TO DO | Two lines below mark the span: the one containing "Definition safestrcpy (m" and the one containing "Fixpoint memscan_loop (n". Set down both, plus every line between, exactly as they stand, and nothing else.

----- DATA SUPPLIED -----

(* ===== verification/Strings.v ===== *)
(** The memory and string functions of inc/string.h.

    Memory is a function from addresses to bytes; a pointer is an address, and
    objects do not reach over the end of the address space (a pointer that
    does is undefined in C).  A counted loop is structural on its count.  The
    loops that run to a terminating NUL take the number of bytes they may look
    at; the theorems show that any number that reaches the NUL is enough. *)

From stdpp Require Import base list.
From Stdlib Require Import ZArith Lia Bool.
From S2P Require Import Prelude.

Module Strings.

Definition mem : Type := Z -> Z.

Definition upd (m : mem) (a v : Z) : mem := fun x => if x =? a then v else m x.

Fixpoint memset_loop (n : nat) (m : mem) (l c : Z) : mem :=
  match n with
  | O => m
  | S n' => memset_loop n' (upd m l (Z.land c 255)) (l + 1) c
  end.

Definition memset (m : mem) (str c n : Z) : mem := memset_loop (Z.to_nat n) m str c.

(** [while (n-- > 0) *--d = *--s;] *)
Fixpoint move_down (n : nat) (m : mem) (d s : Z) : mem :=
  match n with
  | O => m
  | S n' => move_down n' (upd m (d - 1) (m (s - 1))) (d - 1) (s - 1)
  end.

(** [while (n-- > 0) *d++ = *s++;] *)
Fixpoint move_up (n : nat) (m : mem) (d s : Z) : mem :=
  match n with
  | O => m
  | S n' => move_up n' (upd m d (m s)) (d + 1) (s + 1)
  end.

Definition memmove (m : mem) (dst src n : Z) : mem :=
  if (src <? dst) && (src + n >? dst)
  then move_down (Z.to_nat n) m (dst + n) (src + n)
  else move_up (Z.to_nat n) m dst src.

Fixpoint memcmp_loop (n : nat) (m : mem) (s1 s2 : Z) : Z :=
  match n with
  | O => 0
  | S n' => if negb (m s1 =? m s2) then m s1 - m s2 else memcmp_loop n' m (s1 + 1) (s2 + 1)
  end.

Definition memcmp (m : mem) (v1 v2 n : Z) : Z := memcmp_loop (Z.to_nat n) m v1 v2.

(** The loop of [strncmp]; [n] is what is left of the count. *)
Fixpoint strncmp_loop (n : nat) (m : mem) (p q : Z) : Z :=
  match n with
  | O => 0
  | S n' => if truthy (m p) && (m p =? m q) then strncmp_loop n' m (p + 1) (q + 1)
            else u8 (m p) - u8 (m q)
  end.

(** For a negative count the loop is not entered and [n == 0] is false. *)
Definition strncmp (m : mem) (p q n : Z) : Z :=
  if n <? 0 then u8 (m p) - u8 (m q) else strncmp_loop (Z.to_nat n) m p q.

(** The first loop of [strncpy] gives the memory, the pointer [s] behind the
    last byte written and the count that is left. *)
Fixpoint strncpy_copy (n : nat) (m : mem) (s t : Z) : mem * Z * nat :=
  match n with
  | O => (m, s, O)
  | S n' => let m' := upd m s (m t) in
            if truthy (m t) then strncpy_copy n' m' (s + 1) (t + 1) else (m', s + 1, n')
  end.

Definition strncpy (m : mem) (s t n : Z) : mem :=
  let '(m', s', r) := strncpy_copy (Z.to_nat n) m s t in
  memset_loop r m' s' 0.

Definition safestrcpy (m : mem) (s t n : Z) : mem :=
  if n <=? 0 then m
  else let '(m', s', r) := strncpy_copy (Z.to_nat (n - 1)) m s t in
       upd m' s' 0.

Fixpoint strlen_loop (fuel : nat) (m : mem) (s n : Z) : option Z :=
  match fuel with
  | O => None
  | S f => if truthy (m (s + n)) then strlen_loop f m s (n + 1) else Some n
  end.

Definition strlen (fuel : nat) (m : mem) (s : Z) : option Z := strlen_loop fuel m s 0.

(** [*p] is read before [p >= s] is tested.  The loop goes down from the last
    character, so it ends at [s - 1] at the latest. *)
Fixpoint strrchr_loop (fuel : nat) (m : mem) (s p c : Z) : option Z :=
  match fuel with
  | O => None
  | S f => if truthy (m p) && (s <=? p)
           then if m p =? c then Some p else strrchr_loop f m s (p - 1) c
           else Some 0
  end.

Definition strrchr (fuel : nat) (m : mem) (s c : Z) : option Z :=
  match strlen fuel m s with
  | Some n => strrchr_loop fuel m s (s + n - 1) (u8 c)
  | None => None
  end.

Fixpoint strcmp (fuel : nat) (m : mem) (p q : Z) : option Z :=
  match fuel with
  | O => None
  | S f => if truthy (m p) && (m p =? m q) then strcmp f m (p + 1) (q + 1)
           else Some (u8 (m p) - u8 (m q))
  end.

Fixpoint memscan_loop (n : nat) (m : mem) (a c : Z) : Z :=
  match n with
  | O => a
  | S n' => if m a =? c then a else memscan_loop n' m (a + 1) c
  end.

-----

YOUR SOLUTION |
Definition safestrcpy (m : mem) (s t n : Z) : mem :=
  if n <=? 0 then m
  else let '(m', s', r) := strncpy_copy (Z.to_nat (n - 1)) m s t in
       upd m' s' 0.

Fixpoint strlen_loop (fuel : nat) (m : mem) (s n : Z) : option Z :=
  match fuel with
  | O => None
  | S f => if truthy (m (s + n)) then strlen_loop f m s (n + 1) else Some n
  end.

Definition strlen (fuel : nat) (m : mem) (s : Z) : option Z := strlen_loop fuel m s 0.

(** [*p] is read before [p >= s] is tested.  The loop goes down from the last
    character, so it ends at [s - 1] at the latest. *)
Fixpoint strrchr_loop (fuel : nat) (m : mem) (s p c : Z) : option Z :=
  match fuel with
  | O => None
  | S f => if truthy (m p) && (s <=? p)
           then if m p =? c then Some p else strrchr_loop f m s (p - 1) c
           else Some 0
  end.

Definition strrchr (fuel : nat) (m : mem) (s c : Z) : option Z :=
  match strlen fuel m s with
  | Some n => strrchr_loop fuel m s (s + n - 1) (u8 c)
  | None => None
  end.

Fixpoint strcmp (fuel : nat) (m : mem) (p q : Z) : option Z :=
  match fuel with
  | O => None
  | S f => if truthy (m p) && (m p =? m q) then strcmp f m (p + 1) (q + 1)
           else Some (u8 (m p) - u8 (m q))
  end.

Fixpoint memscan_loop (n : nat) (m : mem) (a c : Z) : Z :=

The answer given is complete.